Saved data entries
• • • • •
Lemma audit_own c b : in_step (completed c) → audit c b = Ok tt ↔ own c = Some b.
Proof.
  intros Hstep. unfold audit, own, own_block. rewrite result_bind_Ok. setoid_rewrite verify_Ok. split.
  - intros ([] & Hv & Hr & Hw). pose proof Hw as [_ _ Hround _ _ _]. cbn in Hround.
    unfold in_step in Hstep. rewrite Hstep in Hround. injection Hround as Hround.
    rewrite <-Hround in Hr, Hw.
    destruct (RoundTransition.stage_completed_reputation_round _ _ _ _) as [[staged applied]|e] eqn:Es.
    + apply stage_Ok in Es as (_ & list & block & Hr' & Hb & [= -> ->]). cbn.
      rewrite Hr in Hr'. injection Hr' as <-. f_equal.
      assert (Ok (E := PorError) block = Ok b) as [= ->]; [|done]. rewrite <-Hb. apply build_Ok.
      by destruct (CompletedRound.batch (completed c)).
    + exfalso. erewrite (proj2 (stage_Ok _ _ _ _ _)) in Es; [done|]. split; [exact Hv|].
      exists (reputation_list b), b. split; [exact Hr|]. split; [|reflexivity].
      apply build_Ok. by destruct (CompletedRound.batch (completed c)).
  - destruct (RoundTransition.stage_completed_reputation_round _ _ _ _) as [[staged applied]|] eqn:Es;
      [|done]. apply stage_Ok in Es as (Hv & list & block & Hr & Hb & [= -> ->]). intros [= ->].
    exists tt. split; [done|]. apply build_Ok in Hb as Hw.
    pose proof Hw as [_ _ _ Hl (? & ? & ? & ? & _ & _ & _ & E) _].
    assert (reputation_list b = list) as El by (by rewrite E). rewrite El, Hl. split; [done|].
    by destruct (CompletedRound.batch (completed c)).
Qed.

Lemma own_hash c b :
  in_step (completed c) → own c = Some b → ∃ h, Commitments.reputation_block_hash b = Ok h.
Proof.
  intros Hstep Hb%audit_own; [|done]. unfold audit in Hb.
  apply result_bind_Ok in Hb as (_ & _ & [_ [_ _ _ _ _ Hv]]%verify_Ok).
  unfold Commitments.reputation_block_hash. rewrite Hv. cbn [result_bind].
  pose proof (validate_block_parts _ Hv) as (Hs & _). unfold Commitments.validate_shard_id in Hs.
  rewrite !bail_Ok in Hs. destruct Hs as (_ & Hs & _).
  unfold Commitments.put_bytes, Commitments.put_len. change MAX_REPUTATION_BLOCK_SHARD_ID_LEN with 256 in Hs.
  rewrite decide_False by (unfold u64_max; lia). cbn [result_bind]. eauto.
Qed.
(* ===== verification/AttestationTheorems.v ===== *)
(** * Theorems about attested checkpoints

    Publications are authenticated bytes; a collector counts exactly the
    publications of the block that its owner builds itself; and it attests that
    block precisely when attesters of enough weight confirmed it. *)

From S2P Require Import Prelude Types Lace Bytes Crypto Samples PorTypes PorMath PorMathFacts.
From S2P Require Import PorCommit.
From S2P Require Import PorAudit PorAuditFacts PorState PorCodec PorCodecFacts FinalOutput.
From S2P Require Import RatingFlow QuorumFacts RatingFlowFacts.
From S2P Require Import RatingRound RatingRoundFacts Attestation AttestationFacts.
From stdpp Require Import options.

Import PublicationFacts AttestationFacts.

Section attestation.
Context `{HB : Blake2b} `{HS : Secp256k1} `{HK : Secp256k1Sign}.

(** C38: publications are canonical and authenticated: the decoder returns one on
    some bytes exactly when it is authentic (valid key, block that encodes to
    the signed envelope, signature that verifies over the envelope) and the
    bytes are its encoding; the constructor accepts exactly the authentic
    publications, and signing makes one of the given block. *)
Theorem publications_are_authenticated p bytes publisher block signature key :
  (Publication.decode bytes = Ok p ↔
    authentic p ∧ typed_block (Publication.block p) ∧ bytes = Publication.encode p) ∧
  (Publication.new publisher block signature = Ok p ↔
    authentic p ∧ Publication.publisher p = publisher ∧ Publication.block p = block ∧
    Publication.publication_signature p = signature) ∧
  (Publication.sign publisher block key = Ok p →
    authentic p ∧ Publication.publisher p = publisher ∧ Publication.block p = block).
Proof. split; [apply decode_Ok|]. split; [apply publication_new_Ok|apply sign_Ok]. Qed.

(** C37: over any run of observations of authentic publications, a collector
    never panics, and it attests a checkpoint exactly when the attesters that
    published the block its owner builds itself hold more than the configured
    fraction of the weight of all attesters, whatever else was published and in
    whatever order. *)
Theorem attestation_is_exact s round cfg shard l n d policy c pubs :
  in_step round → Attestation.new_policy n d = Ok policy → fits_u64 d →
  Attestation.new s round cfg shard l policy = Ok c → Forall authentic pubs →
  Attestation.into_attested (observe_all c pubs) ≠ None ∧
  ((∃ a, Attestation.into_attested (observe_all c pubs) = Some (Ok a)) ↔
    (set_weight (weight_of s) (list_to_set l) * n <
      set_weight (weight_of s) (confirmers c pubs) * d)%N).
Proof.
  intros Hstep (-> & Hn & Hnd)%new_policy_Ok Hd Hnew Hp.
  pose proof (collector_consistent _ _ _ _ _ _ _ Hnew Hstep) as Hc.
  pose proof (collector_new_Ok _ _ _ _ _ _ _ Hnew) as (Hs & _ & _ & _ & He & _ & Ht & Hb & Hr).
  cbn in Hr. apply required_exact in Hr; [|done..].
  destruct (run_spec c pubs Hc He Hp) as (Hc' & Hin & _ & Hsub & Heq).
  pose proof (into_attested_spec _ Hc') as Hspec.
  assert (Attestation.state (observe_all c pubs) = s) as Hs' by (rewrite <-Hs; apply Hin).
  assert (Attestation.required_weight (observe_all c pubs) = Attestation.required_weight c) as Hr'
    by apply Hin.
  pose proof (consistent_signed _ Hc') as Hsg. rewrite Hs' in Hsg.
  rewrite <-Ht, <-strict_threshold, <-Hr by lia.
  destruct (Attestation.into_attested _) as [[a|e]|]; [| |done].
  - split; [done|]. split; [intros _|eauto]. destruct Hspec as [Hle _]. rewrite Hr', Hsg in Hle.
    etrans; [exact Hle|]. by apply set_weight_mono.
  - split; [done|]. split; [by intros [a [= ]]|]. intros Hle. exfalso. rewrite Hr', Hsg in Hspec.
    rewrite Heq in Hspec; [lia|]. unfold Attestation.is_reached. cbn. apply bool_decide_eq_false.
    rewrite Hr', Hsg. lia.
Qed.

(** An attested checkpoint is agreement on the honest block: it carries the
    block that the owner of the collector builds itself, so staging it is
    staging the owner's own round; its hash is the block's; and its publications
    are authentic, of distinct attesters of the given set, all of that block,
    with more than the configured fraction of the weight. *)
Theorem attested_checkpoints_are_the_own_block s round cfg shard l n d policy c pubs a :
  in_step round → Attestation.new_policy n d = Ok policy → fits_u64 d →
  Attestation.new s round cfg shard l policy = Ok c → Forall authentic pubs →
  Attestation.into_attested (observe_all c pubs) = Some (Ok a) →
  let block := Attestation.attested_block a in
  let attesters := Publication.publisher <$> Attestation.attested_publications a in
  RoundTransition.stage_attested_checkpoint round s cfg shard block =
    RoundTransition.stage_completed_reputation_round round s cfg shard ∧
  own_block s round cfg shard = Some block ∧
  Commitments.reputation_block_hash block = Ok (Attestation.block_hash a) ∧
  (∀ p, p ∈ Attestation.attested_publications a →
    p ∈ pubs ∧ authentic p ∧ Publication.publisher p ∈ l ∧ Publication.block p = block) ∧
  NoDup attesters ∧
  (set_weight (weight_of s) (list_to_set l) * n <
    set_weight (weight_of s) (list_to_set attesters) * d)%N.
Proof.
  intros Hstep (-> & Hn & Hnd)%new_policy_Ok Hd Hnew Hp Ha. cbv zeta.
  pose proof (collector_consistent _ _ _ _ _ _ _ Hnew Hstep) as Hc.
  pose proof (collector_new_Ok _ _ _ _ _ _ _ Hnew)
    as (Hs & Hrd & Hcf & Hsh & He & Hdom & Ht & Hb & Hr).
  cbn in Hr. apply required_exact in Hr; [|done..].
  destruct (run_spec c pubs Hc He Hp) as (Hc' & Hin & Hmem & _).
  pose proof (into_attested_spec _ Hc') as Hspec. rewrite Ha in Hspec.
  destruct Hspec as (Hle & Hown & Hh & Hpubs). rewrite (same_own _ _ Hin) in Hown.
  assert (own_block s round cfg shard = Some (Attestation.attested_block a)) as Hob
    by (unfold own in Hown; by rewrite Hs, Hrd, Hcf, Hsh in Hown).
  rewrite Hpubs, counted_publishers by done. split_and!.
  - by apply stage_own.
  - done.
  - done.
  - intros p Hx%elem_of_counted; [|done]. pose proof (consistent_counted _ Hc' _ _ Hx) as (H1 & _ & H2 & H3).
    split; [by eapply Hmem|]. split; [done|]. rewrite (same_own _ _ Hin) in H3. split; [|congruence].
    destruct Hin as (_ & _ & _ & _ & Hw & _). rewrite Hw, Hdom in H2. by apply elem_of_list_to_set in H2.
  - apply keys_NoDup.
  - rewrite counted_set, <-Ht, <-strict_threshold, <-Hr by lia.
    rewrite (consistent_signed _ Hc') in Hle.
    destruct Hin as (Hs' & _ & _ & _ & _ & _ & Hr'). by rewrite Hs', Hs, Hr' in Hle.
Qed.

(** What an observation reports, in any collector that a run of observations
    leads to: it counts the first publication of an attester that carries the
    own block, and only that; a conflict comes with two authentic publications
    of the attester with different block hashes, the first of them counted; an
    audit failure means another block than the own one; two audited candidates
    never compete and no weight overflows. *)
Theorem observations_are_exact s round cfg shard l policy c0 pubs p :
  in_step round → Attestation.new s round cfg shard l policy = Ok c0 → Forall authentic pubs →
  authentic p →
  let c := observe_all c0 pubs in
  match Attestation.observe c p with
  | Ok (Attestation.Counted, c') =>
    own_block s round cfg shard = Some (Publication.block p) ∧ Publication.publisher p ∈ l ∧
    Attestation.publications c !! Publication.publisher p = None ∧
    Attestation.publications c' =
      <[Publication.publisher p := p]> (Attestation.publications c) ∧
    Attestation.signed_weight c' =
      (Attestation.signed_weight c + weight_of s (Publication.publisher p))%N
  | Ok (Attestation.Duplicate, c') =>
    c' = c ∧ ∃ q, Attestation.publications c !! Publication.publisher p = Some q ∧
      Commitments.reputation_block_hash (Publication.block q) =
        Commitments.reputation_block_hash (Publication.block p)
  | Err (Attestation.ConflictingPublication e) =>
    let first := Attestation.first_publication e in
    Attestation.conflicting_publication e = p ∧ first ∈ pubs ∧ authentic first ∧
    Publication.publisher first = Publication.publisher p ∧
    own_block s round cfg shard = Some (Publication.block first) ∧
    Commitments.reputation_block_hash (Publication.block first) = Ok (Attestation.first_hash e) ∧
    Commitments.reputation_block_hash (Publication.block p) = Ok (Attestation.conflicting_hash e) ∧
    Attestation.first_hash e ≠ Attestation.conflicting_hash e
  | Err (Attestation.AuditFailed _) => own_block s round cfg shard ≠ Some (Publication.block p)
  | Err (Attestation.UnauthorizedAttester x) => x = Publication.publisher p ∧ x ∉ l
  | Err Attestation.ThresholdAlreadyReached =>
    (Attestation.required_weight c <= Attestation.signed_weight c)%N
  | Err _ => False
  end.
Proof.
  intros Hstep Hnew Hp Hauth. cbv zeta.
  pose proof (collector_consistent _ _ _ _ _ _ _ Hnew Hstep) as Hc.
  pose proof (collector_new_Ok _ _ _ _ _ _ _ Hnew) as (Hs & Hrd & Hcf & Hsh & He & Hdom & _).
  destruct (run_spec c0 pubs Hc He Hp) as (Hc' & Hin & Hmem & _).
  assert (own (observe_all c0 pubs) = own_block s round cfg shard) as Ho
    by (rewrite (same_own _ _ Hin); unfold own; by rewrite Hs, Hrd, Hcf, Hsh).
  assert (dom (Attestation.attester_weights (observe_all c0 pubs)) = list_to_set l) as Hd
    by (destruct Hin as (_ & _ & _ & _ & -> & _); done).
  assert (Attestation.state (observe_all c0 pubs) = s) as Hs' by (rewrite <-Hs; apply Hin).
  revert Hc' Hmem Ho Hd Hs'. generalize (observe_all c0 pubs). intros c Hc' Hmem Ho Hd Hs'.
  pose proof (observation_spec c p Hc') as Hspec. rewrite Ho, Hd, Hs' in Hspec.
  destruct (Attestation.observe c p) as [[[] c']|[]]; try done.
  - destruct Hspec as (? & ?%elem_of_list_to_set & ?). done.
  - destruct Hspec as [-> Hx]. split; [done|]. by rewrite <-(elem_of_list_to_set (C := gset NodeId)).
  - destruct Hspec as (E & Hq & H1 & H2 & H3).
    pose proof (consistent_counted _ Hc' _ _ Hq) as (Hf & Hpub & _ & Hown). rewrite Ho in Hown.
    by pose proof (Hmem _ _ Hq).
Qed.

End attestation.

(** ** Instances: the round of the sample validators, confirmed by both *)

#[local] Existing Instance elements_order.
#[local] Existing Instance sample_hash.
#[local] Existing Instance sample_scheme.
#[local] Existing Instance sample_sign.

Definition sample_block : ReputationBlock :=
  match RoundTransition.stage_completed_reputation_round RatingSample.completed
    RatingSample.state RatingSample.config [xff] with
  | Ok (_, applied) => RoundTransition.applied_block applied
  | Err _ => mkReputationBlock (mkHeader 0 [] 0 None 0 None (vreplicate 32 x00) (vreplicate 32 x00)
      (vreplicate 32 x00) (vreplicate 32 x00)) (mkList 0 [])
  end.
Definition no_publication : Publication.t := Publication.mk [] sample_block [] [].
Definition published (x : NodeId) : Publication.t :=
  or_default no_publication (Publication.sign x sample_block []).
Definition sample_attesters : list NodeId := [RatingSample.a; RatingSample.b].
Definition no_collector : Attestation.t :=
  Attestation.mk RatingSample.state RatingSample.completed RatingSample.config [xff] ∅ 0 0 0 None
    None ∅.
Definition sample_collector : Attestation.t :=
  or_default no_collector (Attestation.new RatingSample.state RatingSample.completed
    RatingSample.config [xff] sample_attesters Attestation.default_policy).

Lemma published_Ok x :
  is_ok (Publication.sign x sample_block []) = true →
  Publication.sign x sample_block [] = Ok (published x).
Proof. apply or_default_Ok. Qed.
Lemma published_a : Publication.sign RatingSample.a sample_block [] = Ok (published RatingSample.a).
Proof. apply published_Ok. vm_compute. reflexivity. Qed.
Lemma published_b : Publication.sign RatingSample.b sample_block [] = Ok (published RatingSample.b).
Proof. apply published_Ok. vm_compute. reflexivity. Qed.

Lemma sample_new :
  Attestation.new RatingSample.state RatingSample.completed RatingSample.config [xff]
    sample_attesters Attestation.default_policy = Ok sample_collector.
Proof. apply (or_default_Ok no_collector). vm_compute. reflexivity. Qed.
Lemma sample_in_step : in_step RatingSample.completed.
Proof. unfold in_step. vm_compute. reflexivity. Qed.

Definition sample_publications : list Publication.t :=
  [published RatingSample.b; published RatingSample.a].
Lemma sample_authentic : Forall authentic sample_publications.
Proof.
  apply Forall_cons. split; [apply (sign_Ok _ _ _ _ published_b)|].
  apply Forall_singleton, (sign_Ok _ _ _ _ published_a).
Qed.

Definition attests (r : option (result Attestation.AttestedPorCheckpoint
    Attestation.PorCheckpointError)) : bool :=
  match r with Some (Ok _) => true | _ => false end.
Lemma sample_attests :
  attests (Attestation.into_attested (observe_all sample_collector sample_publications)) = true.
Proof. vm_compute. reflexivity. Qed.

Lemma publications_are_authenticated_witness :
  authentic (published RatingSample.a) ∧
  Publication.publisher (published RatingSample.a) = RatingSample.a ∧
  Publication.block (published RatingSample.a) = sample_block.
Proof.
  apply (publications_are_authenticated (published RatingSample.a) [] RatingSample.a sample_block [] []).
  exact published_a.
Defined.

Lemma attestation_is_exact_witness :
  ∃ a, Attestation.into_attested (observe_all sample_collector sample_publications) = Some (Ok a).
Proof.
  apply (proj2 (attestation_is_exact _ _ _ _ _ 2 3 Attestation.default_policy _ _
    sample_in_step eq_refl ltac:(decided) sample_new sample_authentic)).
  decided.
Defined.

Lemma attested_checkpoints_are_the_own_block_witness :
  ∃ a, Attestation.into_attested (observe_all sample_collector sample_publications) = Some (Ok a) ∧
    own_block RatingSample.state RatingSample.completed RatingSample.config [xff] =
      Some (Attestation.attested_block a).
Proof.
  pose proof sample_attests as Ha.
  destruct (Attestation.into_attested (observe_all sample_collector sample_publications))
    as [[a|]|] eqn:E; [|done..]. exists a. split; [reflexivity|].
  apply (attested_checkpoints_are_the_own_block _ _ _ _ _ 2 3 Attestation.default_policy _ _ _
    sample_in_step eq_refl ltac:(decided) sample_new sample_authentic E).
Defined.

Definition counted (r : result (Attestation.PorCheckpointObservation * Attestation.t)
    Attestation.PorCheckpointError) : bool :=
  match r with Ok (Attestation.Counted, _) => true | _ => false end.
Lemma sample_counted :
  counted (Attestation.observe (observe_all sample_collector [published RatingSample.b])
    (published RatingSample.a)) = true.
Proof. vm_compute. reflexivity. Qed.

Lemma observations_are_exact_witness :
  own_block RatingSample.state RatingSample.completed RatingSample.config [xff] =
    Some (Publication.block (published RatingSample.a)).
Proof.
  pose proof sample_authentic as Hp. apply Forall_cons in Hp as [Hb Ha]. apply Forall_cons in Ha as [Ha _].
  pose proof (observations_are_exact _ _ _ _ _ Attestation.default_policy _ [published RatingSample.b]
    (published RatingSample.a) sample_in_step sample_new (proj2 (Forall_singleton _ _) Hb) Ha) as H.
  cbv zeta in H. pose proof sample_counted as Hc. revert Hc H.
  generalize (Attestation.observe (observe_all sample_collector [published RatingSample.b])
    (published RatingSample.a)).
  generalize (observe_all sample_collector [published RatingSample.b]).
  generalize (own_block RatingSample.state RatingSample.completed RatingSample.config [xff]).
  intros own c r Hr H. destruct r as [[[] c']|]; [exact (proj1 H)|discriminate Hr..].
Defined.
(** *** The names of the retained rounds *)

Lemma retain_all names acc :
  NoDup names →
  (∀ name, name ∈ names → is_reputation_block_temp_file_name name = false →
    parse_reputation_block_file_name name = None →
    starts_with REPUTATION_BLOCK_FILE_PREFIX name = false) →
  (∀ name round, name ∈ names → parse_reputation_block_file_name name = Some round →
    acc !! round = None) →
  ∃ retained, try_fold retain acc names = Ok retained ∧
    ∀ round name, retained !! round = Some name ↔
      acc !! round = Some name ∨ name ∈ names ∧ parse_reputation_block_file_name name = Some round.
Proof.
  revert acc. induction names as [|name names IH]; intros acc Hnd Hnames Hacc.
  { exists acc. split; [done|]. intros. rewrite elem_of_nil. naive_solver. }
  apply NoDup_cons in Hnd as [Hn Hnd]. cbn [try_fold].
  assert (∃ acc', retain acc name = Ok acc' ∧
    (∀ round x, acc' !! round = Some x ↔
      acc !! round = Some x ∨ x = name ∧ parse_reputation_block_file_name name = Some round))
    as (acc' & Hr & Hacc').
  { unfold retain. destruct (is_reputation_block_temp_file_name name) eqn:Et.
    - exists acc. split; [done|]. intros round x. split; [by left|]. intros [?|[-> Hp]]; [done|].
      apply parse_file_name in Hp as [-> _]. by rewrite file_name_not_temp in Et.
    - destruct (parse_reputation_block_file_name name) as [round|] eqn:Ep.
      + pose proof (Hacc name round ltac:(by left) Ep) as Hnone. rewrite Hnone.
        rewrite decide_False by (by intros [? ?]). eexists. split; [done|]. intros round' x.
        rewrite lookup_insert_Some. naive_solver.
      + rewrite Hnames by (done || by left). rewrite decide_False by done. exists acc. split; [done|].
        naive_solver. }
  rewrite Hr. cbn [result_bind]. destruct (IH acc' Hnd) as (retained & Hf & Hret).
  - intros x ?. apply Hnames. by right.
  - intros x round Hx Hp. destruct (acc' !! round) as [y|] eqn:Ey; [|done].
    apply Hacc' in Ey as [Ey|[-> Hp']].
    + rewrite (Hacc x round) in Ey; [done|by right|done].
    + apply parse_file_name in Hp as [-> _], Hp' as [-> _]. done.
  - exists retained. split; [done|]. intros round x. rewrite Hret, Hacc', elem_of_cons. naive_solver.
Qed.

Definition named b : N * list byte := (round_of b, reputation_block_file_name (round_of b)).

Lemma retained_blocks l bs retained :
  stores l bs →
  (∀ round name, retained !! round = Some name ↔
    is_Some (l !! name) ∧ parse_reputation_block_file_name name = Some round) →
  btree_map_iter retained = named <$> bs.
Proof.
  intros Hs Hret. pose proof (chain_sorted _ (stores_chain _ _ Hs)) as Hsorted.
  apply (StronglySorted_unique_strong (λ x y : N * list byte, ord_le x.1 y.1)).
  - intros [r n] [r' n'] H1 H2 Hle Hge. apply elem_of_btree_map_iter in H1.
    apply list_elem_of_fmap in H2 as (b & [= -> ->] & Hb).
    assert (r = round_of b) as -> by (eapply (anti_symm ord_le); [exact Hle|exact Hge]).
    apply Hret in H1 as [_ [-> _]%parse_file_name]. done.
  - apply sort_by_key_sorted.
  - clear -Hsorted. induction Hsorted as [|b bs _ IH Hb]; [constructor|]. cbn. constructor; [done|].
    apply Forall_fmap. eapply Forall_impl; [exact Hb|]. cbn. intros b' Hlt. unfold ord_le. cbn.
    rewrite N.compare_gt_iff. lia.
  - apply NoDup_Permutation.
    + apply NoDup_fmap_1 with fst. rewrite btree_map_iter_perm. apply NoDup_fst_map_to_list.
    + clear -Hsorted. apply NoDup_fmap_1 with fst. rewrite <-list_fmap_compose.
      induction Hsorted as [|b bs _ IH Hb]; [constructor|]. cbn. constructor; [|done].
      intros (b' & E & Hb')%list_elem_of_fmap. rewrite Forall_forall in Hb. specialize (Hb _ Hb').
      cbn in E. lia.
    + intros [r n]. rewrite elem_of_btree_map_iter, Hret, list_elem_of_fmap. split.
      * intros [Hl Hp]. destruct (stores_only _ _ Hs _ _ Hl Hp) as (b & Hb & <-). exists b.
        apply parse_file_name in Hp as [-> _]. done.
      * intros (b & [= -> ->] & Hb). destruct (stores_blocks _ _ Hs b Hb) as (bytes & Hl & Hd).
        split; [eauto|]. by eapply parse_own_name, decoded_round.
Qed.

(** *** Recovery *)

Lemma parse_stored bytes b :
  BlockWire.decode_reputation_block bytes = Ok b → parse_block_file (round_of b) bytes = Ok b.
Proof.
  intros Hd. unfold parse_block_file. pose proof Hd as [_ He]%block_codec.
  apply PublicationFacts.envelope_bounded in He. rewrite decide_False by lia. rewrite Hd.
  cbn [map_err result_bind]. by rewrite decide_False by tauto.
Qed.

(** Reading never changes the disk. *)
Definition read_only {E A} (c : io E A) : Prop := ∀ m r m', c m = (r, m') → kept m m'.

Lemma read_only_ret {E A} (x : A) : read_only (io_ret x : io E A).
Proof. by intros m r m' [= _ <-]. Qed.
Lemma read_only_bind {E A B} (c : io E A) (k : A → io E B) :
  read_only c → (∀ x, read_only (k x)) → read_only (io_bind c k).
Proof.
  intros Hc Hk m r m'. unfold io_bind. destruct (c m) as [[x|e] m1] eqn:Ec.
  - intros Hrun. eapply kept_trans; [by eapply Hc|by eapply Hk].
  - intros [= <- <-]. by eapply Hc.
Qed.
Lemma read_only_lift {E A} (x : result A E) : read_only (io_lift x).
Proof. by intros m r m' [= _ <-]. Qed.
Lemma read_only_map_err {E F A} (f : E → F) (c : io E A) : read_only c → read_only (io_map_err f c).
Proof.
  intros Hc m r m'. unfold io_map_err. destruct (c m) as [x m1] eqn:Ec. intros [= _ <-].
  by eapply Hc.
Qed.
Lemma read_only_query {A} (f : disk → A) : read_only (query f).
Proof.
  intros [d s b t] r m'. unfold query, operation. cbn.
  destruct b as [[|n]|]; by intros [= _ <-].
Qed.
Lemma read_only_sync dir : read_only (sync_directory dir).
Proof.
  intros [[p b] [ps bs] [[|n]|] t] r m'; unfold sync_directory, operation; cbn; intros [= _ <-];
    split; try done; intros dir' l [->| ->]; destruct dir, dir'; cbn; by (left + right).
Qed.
• • • • •
WHAT YOU WILL DO> Please give back only the lines between the first line of the entries and the line with "Hb & [= -> ->]). cbn.", both ends included, word for word.

ANSWER FOR THIS EXERCISE>
Lemma audit_own c b : in_step (completed c) → audit c b = Ok tt ↔ own c = Some b.
Proof.
  intros Hstep. unfold audit, own, own_block. rewrite result_bind_Ok. setoid_rewrite verify_Ok. split.
  - intros ([] & Hv & Hr & Hw). pose proof Hw as [_ _ Hround _ _ _]. cbn in Hround.
    unfold in_step in Hstep. rewrite Hstep in Hround. injection Hround as Hround.
    rewrite <-Hround in Hr, Hw.
    destruct (RoundTransition.stage_completed_reputation_round _ _ _ _) as [[staged applied]|e] eqn:Es.
    + apply stage_Ok in Es as (_ & list & block & Hr' & Hb & [= -> ->]). cbn.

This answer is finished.